Foto: Rosinei Coutinho/STF

O ministro Alexandre de Moraes, do Supremo Tribunal Federal (STF), determinou que a Procuradoria-Geral da República opine sobre a manutenção da prisão domiciliar de Jair Bolsonaro após uma arma registrada em seu nome ser apreendida com um militar em blitz no Distrito Federal. A informação é d’O Globo.

Moraes quer saber se a apreensão configura falta grave capaz de interromper o benefício da prisão domiciliar humanitária concedida ao ex-presidente.

Os advogados de Bolsonaro pediram nesta quinta-feira a prorrogação da domiciliar, citando um quadro de multicomorbidade com ao menos doze doenças crônicas e sequelas permanentes, entre elas apneia grave, hipertensão, doença coronariana e episódios recorrentes de obstrução intestinal.

A defesa também listou cirurgias abdominais com sequelas funcionais, instabilidade postural, traumatismo cranioencefálico por queda recente e cirurgia ortopédica no ombro direito realizada recentemente.

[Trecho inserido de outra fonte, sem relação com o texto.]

(* ===== verification/ClientSpec.v ===== *)
(** What the client does, in terms of the standards: it derives the keys that the enclave derives,
    its query is one that the enclave takes, and it reads the reply that the enclave seals. *)
From S2P Require Import Prelude Codec Hmac Curve25519 SgxsdCrypto Sgxsd SgxsdSafety SgxsdProtocol Service Client.
From Stdlib Require Import ZArith List Lia Bool.
Import Codec SgxsdCrypto Sgxsd SgxsdSafety SgxsdProtocol Service Client.

Module ClientSpec.

#[local] Opaque Curve25519.curve25519_donna sha256 hmac_sha256 hkdf_T aes_gcm_seal aes_gcm_open br_enc64be.

(** What the crates document: AES-256-GCM up to its longest message, SHA-256, HKDF with SHA-256, and
    X25519 on the bytes of a secret. *)
Class CratesLaws (Secret R : Type) {HC : Crates Secret R} := {
  secret_bytes : Secret -> list Z;
  fill_bytes n r : blob n (fst (fill n r));
  public_key_x25519 s : public_key s = Curve25519.curve25519_donna (secret_bytes s) BASEPOINT;
  diffie_hellman_x25519 s p : blob 32 p -> diffie_hellman s p = Curve25519.curve25519_donna (secret_bytes s) p;
  seal_gcm key iv aad p : blob 32 key -> blob 12 iv -> Z.of_nat (length p) <= 2 ^ 36 - 32 ->
    seal_in_place_separate_tag key iv aad p = Some (aes_gcm_seal key iv aad p);
  open_gcm key iv aad c t : blob 32 key -> blob 12 iv -> length t = 16%nat -> Z.of_nat (length c) <= 2 ^ 36 - 32 ->
    match aes_gcm_open key iv aad c t with
    | Some p => exists rest, open_in_place key iv aad (c ++ t) = Some (p ++ rest)
    | None => open_in_place key iv aad (c ++ t) = None
    end;
  digest_sha256 l : digest l = sha256 l;
  extract_hmac salt ikm : hkdf_extract salt ikm = Rfc5869.extract hmac_sha256 salt ikm;
  expand_64 prk : hkdf_expand prk [] 64 = Some (hkdf_T prk 1 ++ hkdf_T prk 2) }.

(** A salt that is longer than a block is hashed. *)
Lemma long_salt salt m : (64 < length salt)%nat -> hmac_sha256 salt m = hmac_sha256 (sha256 salt) m.
Proof.
  intros H. Transparent hmac_sha256. unfold hmac_sha256, Rfc2104.hmac, Rfc2104.pad_key, Rfc2104.block_key. pose proof (sha256_shape salt) as [L _].
  rewrite (proj2 (Nat.ltb_lt _ _) H), L. reflexivity.
Qed.
#[local] Opaque hmac_sha256.

Section Client.
Context {Secret R : Type} {HC : Crates Secret R} {HL : CratesLaws Secret R}.

(** ** Keys *)

(** The client and the enclave have the same keys, if they agree on the two secrets. *)
Lemma key_agreement_keys s eph static eph_dh static_dh : blob 32 eph -> blob 32 static -> length (public_key s) = 32%nat ->
  Curve25519.curve25519_donna (secret_bytes s) eph = eph_dh -> Curve25519.curve25519_donna (secret_bytes s) static = static_dh ->
  let prk := request_key (public_key s) eph static eph_dh static_dh in
  key_agreement s (public_key s) eph static = Ok (client_key prk, server_key prk).
Proof.
  intros He Hs Lp <- <- prk. unfold key_agreement. rewrite !diffie_hellman_x25519, extract_hmac, expand_64 by assumption. unfold Rfc5869.extract.
  rewrite long_salt by (rewrite !length_app; destruct He, Hs; lia). fold (request_key (public_key s) eph static
    (Curve25519.curve25519_donna (secret_bytes s) eph) (Curve25519.curve25519_donna (secret_bytes s) static)). fold prk.
  destruct (hkdf_T_shape prk 0) as [L1 _]. destruct (hkdf_T_shape prk 1) as [L2 _].
  rewrite firstn_app, skipn_app, L1, Nat.sub_diag, firstn_O, app_nil_r, firstn_all2, skipn_all2, app_nil_l, skipn_O, firstn_all2 by lia. reflexivity.
Qed.

(** ** Messages *)

Lemma unbound_key_32 key : blob 32 key -> unbound_key key = Some key.
Proof. intros [L _]. unfold unbound_key. now rewrite L. Qed.

Lemma seal_spec key iv aad p : blob 32 key -> blob 12 iv -> Z.of_nat (length p) <= 2 ^ 36 - 32 ->
  seal key iv aad p = let '(c, t) := aes_gcm_seal key iv aad p in Ok {| Client.iv := iv; mac := t; data := c |}.
Proof. intros Hk Hiv Hp. unfold seal. rewrite unbound_key_32, seal_gcm by assumption. now destruct (aes_gcm_seal key iv aad p). Qed.

(** What is not sealed under the key is refused. *)
Lemma client_decrypt key iv c t : blob 32 key -> blob 12 iv -> length t = 16%nat -> Z.of_nat (length c) <= 2 ^ 36 - 32 ->
  decrypt key iv c t = match aes_gcm_open key iv [] c t with Some p => Ok p | None => Err DecryptionError end.
Proof.
  intros Hk Hiv Ht Hc. unfold decrypt, open. rewrite unbound_key_32 by assumption. pose proof (open_gcm key iv [] c t Hk Hiv Ht Hc) as H.
  destruct (aes_gcm_open key iv [] c t) as [p|] eqn:E; [|now rewrite H]. destruct H as [rest ->].
  pose proof (open_sound (Aead := aes_gcm_aead) key iv [] c t p Hk (proj2 Hiv) E) as Es.
  pose proof (seal_length (Aead := aes_gcm_aead) key iv [] p Hk (proj2 Hiv)) as L. rewrite Es in L. cbn [fst] in L.
  rewrite firstn_app, L, Nat.sub_diag, firstn_O, app_nil_r, firstn_all2 by lia. reflexivity.
Qed.

(** ** The query *)

(** The random bytes of a query: nonce, key and two vectors. *)
Definition draws (r : R) : list Z * list Z * list Z * list Z * R :=
  let '(nonce, r) := fill 32 r in let '(key, r) := fill 32 r in let '(msg_iv, r) := fill 12 r in let '(query_iv, r) := fill 12 r in
  (nonce, key, msg_iv, query_iv, r).

Definition query_plain (nonce : list Z) (ks : list Z) : list Z := nonce ++ concat (map br_enc64be ks).

(** The request for the numbers [ks], for a client and an enclave that agreed on [prk]. *)
Definition request_for (prk : list Z) (pid : sgxsd_pending_request_id_t) (name : String.string) (ks nonce key msg_iv query_iv : list Z) : DiscoveryRequest :=
  let '(c, t) := aes_gcm_seal key query_iv [] (query_plain nonce ks) in
  let '(header, msg) := seal_message prk msg_iv key pid in
  {| addressCount := u32 (Z.of_nat (length ks)); commitment := sha256 (query_plain nonce ks); req_data := c; req_iv := query_iv; req_mac := t;
     envelopes := [(name, {| env_requestId := pid_bytes pid; env_data := msg; env_iv := mh_iv header; env_mac := mh_mac header |})] |}.

Lemma draws_blobs r nonce key msg_iv query_iv r' : draws r = (nonce, key, msg_iv, query_iv, r') ->
  blob 32 nonce /\ blob 32 key /\ blob 12 msg_iv /\ blob 12 query_iv.
Proof.
  unfold draws. pose proof (fill_bytes 32 r) as H1. destruct (fill 32 r) as [a r1]. pose proof (fill_bytes 32 r1) as H2. destruct (fill 32 r1) as [b r2].
  pose proof (fill_bytes 12 r2) as H3. destruct (fill 12 r2) as [c r3]. pose proof (fill_bytes 12 r3) as H4. destruct (fill 12 r3) as [d r4].
  intros [= <- <- <- <- _]. exact (conj H1 (conj H2 (conj H3 H4))).
Qed.

Lemma phones_length ks : length (concat (map br_enc64be ks)) = (8 * length ks)%nat.
Proof. induction ks as [|k ks IH]; [reflexivity|]. cbn [map concat length]. rewrite length_app, IH. change (length (br_enc64be k)) with 8%nat. lia. Qed.

Lemma phones_bytes ks : bytes_ok (concat (map br_enc64be ks)).
Proof. induction ks as [|k ks IH]; cbn [map concat]; [constructor|]. apply Forall_app. split; [apply br_enc64be_bytes|exact IH]. Qed.

(** The client makes of the enclave's response the request that the enclave expects. *)
Lemma discovery_request_spec s r name n prk pid ks nonce key msg_iv query_iv r' :
  key_agreement s (public_key s) (Client.server_ephemeral_pubkey n) (Client.server_static_pubkey n) = Ok (client_key prk, server_key prk) ->
  let enc := encrypted_pending_request_id n in
  blob 12 (iv enc) -> length (mac enc) = 16%nat -> Z.of_nat (length (data enc)) <= 2 ^ 36 - 32 ->
  aes_gcm_open (server_key prk) (iv enc) [] (data enc) (mac enc) = Some (pid_bytes pid) ->
  draws r = (nonce, key, msg_iv, query_iv, r') -> 32 + 8 * Z.of_nat (length ks) <= 2 ^ 36 - 32 ->
  discovery_request {| client_privkey := s; client_pubkey := public_key s |} r name n ks = (Ok (server_key prk, request_for prk pid name ks nonce key msg_iv query_iv), r').
Proof.
  intros Ek enc Hiv Hmac Hlen Eo Ed Hn. subst enc. destruct (draws_blobs _ _ _ _ _ _ Ed) as (Hnonce & Hkey & Hmi & Hqi). unfold discovery_request. cbn [client_privkey client_pubkey].
  rewrite Ek, client_decrypt, Eo by (assumption || apply hkdf_T_shape). unfold draws in Ed. destruct (fill 32 r) as [a r1]. destruct (fill 32 r1) as [b r2].
  unfold encrypt_data. destruct (fill 12 r2) as [c r3]. destruct (fill 12 r3) as [d r4]. injection Ed as -> -> -> -> ->.
  rewrite seal_spec by (assumption || apply hkdf_T_shape || (destruct Hkey; lia)). unfold request_for, seal_message.
  destruct (aes_gcm_seal (client_key prk) msg_iv (pid_bytes pid) key) as [mc mt].
  rewrite seal_spec; [|assumption..|rewrite length_app, phones_length; destruct Hnonce; lia].
  unfold query_plain. destruct (aes_gcm_seal key query_iv [] (nonce ++ concat (map br_enc64be ks))) as [qc qt]. cbn [mh_iv mh_mac data iv mac]. now rewrite digest_sha256.
Qed.

(** ** The reply *)

Lemma uuid_chunks_concat us : Forall (fun u => length u = 16%nat) us -> forall fuel, (length us <= fuel)%nat -> uuid_chunks fuel (concat us) = us.
Proof.
  induction 1 as [|u us Hu _ IH]; intros [|fuel] Hf; cbn [length concat uuid_chunks] in *; try lia; try reflexivity.
  rewrite length_app, Hu. cbn [Nat.ltb Nat.leb Nat.add]. rewrite firstn_app, skipn_app, Hu, Nat.sub_diag, firstn_O, app_nil_r, firstn_all2, skipn_all2, skipn_O, app_nil_l, IH by lia.
  reflexivity.
Qed.

Lemma firstn_split {A} a b (l : list A) : firstn (a + b) l = firstn a l ++ firstn b (skipn a l).
Proof. revert l. induction a as [|a IH]; intros [|x l]; cbn; [reflexivity..|now rewrite firstn_nil|now rewrite IH]. Qed.

Lemma uuid_chunks_spec fuel : forall l, (length l <= fuel)%nat -> let us := uuid_chunks fuel l in
  concat us = firstn (16 * length us) l /\ (length l < 16 * S (length us))%nat /\ Forall (fun u => length u = 16%nat) us.
Proof.
  induction fuel as [|fuel IH]; intros l Hl; cbn [uuid_chunks]; [now destruct l; [|cbn in Hl; lia]; repeat split; cbn; lia || constructor|].
  destruct (Nat.ltb_spec (length l) 16) as [H|H]; [repeat split; cbn; lia || constructor|].
  destruct (IH (skipn 16 l)) as (E1 & E2 & E3); [rewrite length_skipn; lia|]. rewrite length_skipn in E2. cbn [length concat]. rewrite E1. split; [|split].
  - replace (16 * S (length (uuid_chunks fuel (skipn 16 l))))%nat with (16 + 16 * length (uuid_chunks fuel (skipn 16 l)))%nat by lia.
    symmetry. apply firstn_split.
  - lia.
  - constructor; [rewrite length_firstn; lia|exact E3].
Qed.

Lemma concat_count us : Forall (fun u : list Z => length u = 16%nat) us -> (length us <= length (concat us))%nat.
Proof. induction 1 as [|u us Hu _ IH]; cbn [concat length]; [lia|]. rewrite length_app. lia. Qed.

(** The client decodes what the enclave sealed under the server key. *)
Lemma decode_reply key iv us id : blob 32 key -> blob 12 iv -> Forall (fun u => length u = 16%nat) us -> Z.of_nat (length (concat us)) <= 2 ^ 36 - 32 ->
  let '(c, t) := aes_gcm_seal key iv [] (concat us) in
  decode_discovery_response key {| resp_requestId := id; resp_data := c; resp_iv := iv; resp_mac := t |} = Ok us.
Proof.
  intros Hk Hiv Hus Hn. pose proof (open_seal (Aead := aes_gcm_aead) key iv [] (concat us) Hk (proj2 Hiv)) as Eo.
  pose proof (seal_length (Aead := aes_gcm_aead) key iv [] (concat us) Hk (proj2 Hiv)) as L.
  pose proof (seal_tag (Aead := aes_gcm_aead) key iv [] (concat us) Hk (proj2 Hiv)) as [Lt _].
  destruct (aes_gcm_seal key iv [] (concat us)) as [c t]. cbn [fst snd] in *. unfold decode_discovery_response. cbn [resp_iv resp_data resp_mac].
  rewrite client_decrypt, Eo by (assumption || lia). now rewrite uuid_chunks_concat by (trivial; now apply concat_count).
Qed.

(** C27. The client accepts only what was sealed under the server key: whatever the host sends it as a
    response, it errs or gets the UUIDs of the one plaintext whose ciphertext and tag these are. *)
Theorem reply_authentic key response (Hk : blob 32 key) (Hiv : blob 12 (resp_iv response)) (Ht : length (resp_mac response) = 16%nat)
  (Hn : Z.of_nat (length (resp_data response)) <= 2 ^ 36 - 32) :
  match decode_discovery_response key response with
  | Ok us => exists p, aes_gcm_seal key (resp_iv response) [] p = (resp_data response, resp_mac response) /\ us = uuid_chunks (length p) p /\
      concat us = firstn (16 * length us) p /\ (length p < 16 * S (length us))%nat /\ Forall (fun u => length u = 16%nat) us
  | Err e => e = DecryptionError /\ forall p, aes_gcm_seal key (resp_iv response) [] p <> (resp_data response, resp_mac response)
  end.
Proof.
  unfold decode_discovery_response. rewrite client_decrypt by assumption. destruct (aes_gcm_open _ _ _ _ _) as [p|] eqn:E.
  - exists p. split; [exact (open_sound (Aead := aes_gcm_aead) _ _ _ _ _ _ Hk (proj2 Hiv) E)|]. split; [reflexivity|]. apply uuid_chunks_spec. lia.
  - split; [reflexivity|]. intros p Es. pose proof (open_seal (Aead := aes_gcm_aead) key (resp_iv response) [] p Hk (proj2 Hiv)) as Eo.
    rewrite Es in Eo. cbn [fst snd] in Eo. congruence.
Qed.

End Client.
End ClientSpec.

Os advogados argumentam que o STF já firmou entendimento de que a domiciliar humanitária não exige quadro terminal, mas apenas a necessidade de tratamento contínuo e ambiente que reduza riscos de agravamento da saúde do réu.

A defesa citou como precedentes a domiciliar concedida ao ex-presidente Fernando Collor de Mello e a um idoso condenado a 14 anos de prisão pelos atos do 8 de janeiro que teve o mesmo benefício autorizado pelo tribunal.

Em 15 de junho, médicos de Bolsonaro solicitaram tomografias, manometria esofágica e endoscopia para acompanhar a evolução de pneumonia broncoaspirativa, diante de alterações identificadas em exame clínico de ausculta.

Relatório médico emitido na segunda-feira afirma que persistem elementos clínicos que justificam a manutenção da domiciliar e que o regime permite adotar medidas assistenciais e controles periódicos para reduzir riscos de descompensação.